- Born: Clarence Mazwangwandile Mini 6 November 1951
- Died: 12 May 2020 (aged 68) Johannesburg, South Africa
- Education: Sofia Medical Academy
- Occupations: doctor, human rights activist, medical researcher
- Known for: fighting against apartheid and advocating the importance of eliminating HIV/AIDS from South Africa
- Spouse: Nancy Mini
- Children: 5

= Clarence Mini =

South African doctor, medical researcher, social activist and human rights activist

Clarence Mazwangwandile Mini (6 November 1951 – 12 May 2020) was a South African doctor, anti-apartheid activist, freedom fighter, human rights activist. Mini was regarded as a pioneer of the medical industry in South Africa, especially for his crucial contributions in eliminating the HIV/AIDS from the country. He also actively advocated against apartheid during his career and also voiced against corruption which mounted during the presidency of Jacob Zuma. He served on the Board of Healthcare Funders, at times as its chair. He died on 12 May 2020 due to COVID-19 complications at the age of 68 while serving as the chairperson of the Council of Medical Schemes. His term as chairperson of CMS was due to end by September 2020.

== Career ==
Mini joined the fight against apartheid at the age of 25 and spent most of his life fighting for the rights of black Africans. In 1976, he secretly left South Africa to safeguard himself from apartheid and pursued his higher studies in the field of medicine in Bulgaria. He graduated from the Sofia Medical Academy in 1986 and became a qualified professional doctor after training while in exile. Mini's achievement was lauded among the Black Africans community, as it was treated as a rare milestone among black community at a time when apartheid was in effect. He also joined the armed wing of the African National Congress, uMkhonto we Sizwe and received his military training in Angola. He also lived and worked in Swaziland (since 2018 renamed to Eswatini), Tanzania, Zambia, Zimbabwe and Australia while in exile prior to his return to South Africa.

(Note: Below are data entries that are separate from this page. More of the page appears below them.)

(* ===== verification/ExecTypes.v ===== *)
(** * The execution-layer types ([crates/fusion-types/src/lib.rs])

    The IR the compiler transforms and the execution graph it produces. A
    [Uuid] is its 128-bit number; a node configuration, a
    [HashMap<String, Value>], is a finite map. Error messages that the source
    builds with [format!] are constructors of [CompilerMsg] with the same
    arguments. *)
From S2P Require Import Prelude Text Json Money.
From Stdlib Require Import Ascii.
Open Scope stdpp_scope.
Open Scope Z_scope.

Notation Uuid := N (only parsing).
Notation Config := (gmap string json) (only parsing).

Inductive IRNodeKind :=
| KGenerate | KReview | KJudge | KTransform | KGate | KConditional | KLoop | KSplit
| KJoin | KBarrier.
#[global] Instance IRNodeKind_eq_dec : EqDecision IRNodeKind.
Proof. solve_decision. Defined.

Inductive StrategyKind :=
| Single | Consensus | Reflection | Chain | Debate | ReAct | Fusion | Custom (name : string).
#[global] Instance StrategyKind_eq_dec : EqDecision StrategyKind.
Proof. solve_decision. Defined.

Record IRNode := mkIRNode {
  ir_id : Uuid;
  ir_kind : IRNodeKind;
  ir_strategy : StrategyKind;
  ir_model : option string;
  ir_config : Config;
}.

Record IREdge := mkIREdge {
  ire_from : Uuid;
  ire_to : Uuid;
  ire_condition : option string;
}.
#[global] Instance IREdge_eq_dec : EqDecision IREdge.
Proof. solve_decision. Defined.

Record IRMetadata := mkIRMetadata {
  m_policy_applied : list string;
  m_policy_version : Z;
  m_estimated_cost : NanoUSD;
  m_estimated_tokens : Z;
}.

Record WorkflowIR := mkIR {
  plan_id : Uuid;
  ir_nodes : list IRNode;
  ir_edges : list IREdge;
  ir_metadata : IRMetadata;
}.

(** [{name:?}]: the derived [Debug] of a string quotes it and escapes quotes,
    backslashes and control characters; other bytes are copied (names are
    printable text). *)
Definition dquote : ascii := ascii_of_nat 34.
Definition backslash : ascii := ascii_of_nat 92.
Fixpoint debug_escape (s : string) : string :=
  match s with
  | "" => ""
  | String.String c s =>
      let n := nat_of_ascii c in
      (if decide (n = 34%nat) then String.String backslash (String.String dquote "")
       else if decide (n = 92%nat) then String.String backslash (String.String backslash "")
       else if decide (n = 10%nat) then String.String backslash "n"
       else if decide (n = 13%nat) then String.String backslash "r"
       else if decide (n = 9%nat) then String.String backslash "t"
       else if decide (n = 0%nat) then String.String backslash "0"
       else String.String c "") +:+ debug_escape s
  end.
Definition str_debug (s : string) : string :=
  String.String dquote (debug_escape s +:+ String.String dquote "").

Definition as_label (s : StrategyKind) : string :=
  match s with
  | Single => "Single" | Consensus => "Consensus" | Reflection => "Reflection"
  | Chain => "Chain" | Debate => "Debate" | ReAct => "ReAct" | Fusion => "Fusion"
  | Custom name => "Custom(" +:+ str_debug name +:+ ")"
  end.

(** ** The execution graph *)
Inductive ExecutionNodeKind :=
| LLMGenerate | LLMReview | LLMJudge | XTransform | XGate | XConditional | XLoop | XSplit
| XJoin | XBarrier.
#[global] Instance ExecutionNodeKind_eq_dec : EqDecision ExecutionNodeKind.
Proof. solve_decision. Defined.

Record RetryPolicy := mkRetry { max_retries : Z; backoff_ms : Z }.
Record FallbackConfig := mkFallback { fb_model : string; fb_provider : string }.
Record ExecutionEdge := mkExecEdge {
  x_from : Uuid;
  x_to : Uuid;
  x_condition : option string;
}.
#[global] Instance ExecutionEdge_eq_dec : EqDecision ExecutionEdge.
Proof. solve_decision. Defined.

#[warnings="-register-all"]
Inductive ExecutionNode : Type := mkExecNode {
  x_id : Uuid;
  x_kind : ExecutionNodeKind;
  x_strategy : StrategyKind;
  x_model : string;
  x_retry_policy : RetryPolicy;
  x_fallback : option FallbackConfig;
  x_config : Config;
  x_subgraph : option ExecutionSubgraph;
}
with ExecutionSubgraph : Type := mkSubgraph {
  sub_nodes : list ExecutionNode;
  sub_edges : list ExecutionEdge;
  entry_node_id : Uuid;
  exit_node_id : Uuid;
}.

Record GraphMetadata := mkGraphMetadata {
  g_estimated_cost : NanoUSD;
  g_estimated_tokens : Z;
  g_policy_version : Z;
  g_max_depth : Z;
  g_node_count : Z;
}.

Record ExecutionGraph := mkGraph {
  graph_id : Uuid;
  g_nodes : list ExecutionNode;
  g_edges : list ExecutionEdge;
  g_metadata : GraphMetadata;
  g_total_tokens : Z;
  g_total_cost : NanoUSD;
  primitive_graph_hash : Z;
}.

(** ** Models and errors *)
Record ModelCatalog := mkCatalog {
  cat_code : string;
  cat_debug : string;
  cat_architecture : string;
  cat_general : string;
  cat_creative : string;
  cat_analysis : string;
  cat_fast : string;
  cat_cheap : string;
}.

Inductive CompilerMsg :=
| MsgNoNodes
| MsgTooManyNodes (n : Z)
| MsgUnknownSource (id : Uuid)
| MsgUnknownTarget (id : Uuid)
| MsgConditionalNoOutgoing
| MsgConditionalNoCondition
| MsgLoopNoOutgoing
| MsgLoopNoMaxIterations
| MsgSplitArity (got : Z)
| MsgJoinArity (got : Z)
| MsgBarrierNoIncoming
| MsgBarrierNoOutgoing
| MsgIllegalCycle
| MsgCustomEmptyName
| MsgCustomUnregistered (name : string)
| MsgConsensusZero
| MsgConsensusTooMany (count : Z)
| MsgConsensusMembersTooMany (len : Z)
| MsgReflectionZero
| MsgChainStagesNotArray
| MsgChainStagesEmpty
| MsgChainStagesTooMany (len : Z)
| MsgChainStepsNotInteger
| MsgChainStepsZero
| MsgDebateRoles (got : Z)
| MsgReActZero
| MsgBudgetExceeded
| MsgPolicyDenies (rule_id target_pattern : string) (node : Uuid).

Inductive CompilerError :=
| ValidationError (pass : string) (node_id : option Uuid) (message : CompilerMsg)
| PassError (pass : string) (message : CompilerMsg).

He returned to South Africa in the 1990s after the end of apartheid which also saw the release of freedom fighters including Nelson Mandela. He obtained a diploma in community medicine from the Stellenbosch University in 1993 and a diploma in Palliative Care at the University of Cape Town in 2002.

His return to South Africa was crucial when the country was confronted with AIDS epidemic which was at its peak and he pioneered the fight to combat the spread of the AIDS virus. He also co-chaired the first national meeting of organisations at Nasrec in 1992 highlighting the importance of tackling HIV. Mini also faced a backlash for his statements about HIV/AIDS by many members of the African National Congress, as most facts regarding the virus were denied by the African National Congress. Mini along with his wife Nancy opened an HIV clinic in Germiston and started treating patients with AIDS for free when Thabo Mbeki served as the President of the country from 1999 to 2008, who consistently denied the spread of AIDS and refused to distribute life saving antiretroviral medicine to treat patients living with AIDS. He was appointed chairperson of Council of Medical Schemes in 2010 by the then minister of health, Aaron Motsoaledi.

Mini also pioneered the fight against corruption which was evident and rampant during the presidency of Jacob Zuma and headed the investigations on health insurance industry amid allegations of corrupt ties between the council officials of the Council of Medical Schemes and related firms.

== Death ==
Mini was admitted to the hospital in Johannesburg on 28 March 2020 after falling ill with a prolonged asthma. He was admitted to the hospital a day after the South African government imposed a nationwide lockdown due to the COVID-19 pandemic in South Africa. His test reports initially reported negative for the coronavirus. However he tested positive for COVID-19 and died on 12 May 2020 at the age of 68 after being hospitalized for more than a month.

Ricardo Mahlakanya, Spokesperson of the Office of Health Standards Compliance, led the tributes from the front calling him a "champion in the fight against the HIV epidemic[.] Mini was a great servant of the nation in the medical fraternity, steadfast and always shared the utmost insight in the field with anyone he would strike a conversation with". Gauteng Health MEC Bandile Masuku stated that the "health sector lost a foot soldier who was a tireless champion of universal health coverage for all". Health minister Zweli Mkhize also attended the funeral, adding that "Mini was a true patriot who loved South Africa".

His funeral was attended by only 50 people due to pandemic-related restrictions imposed by the government.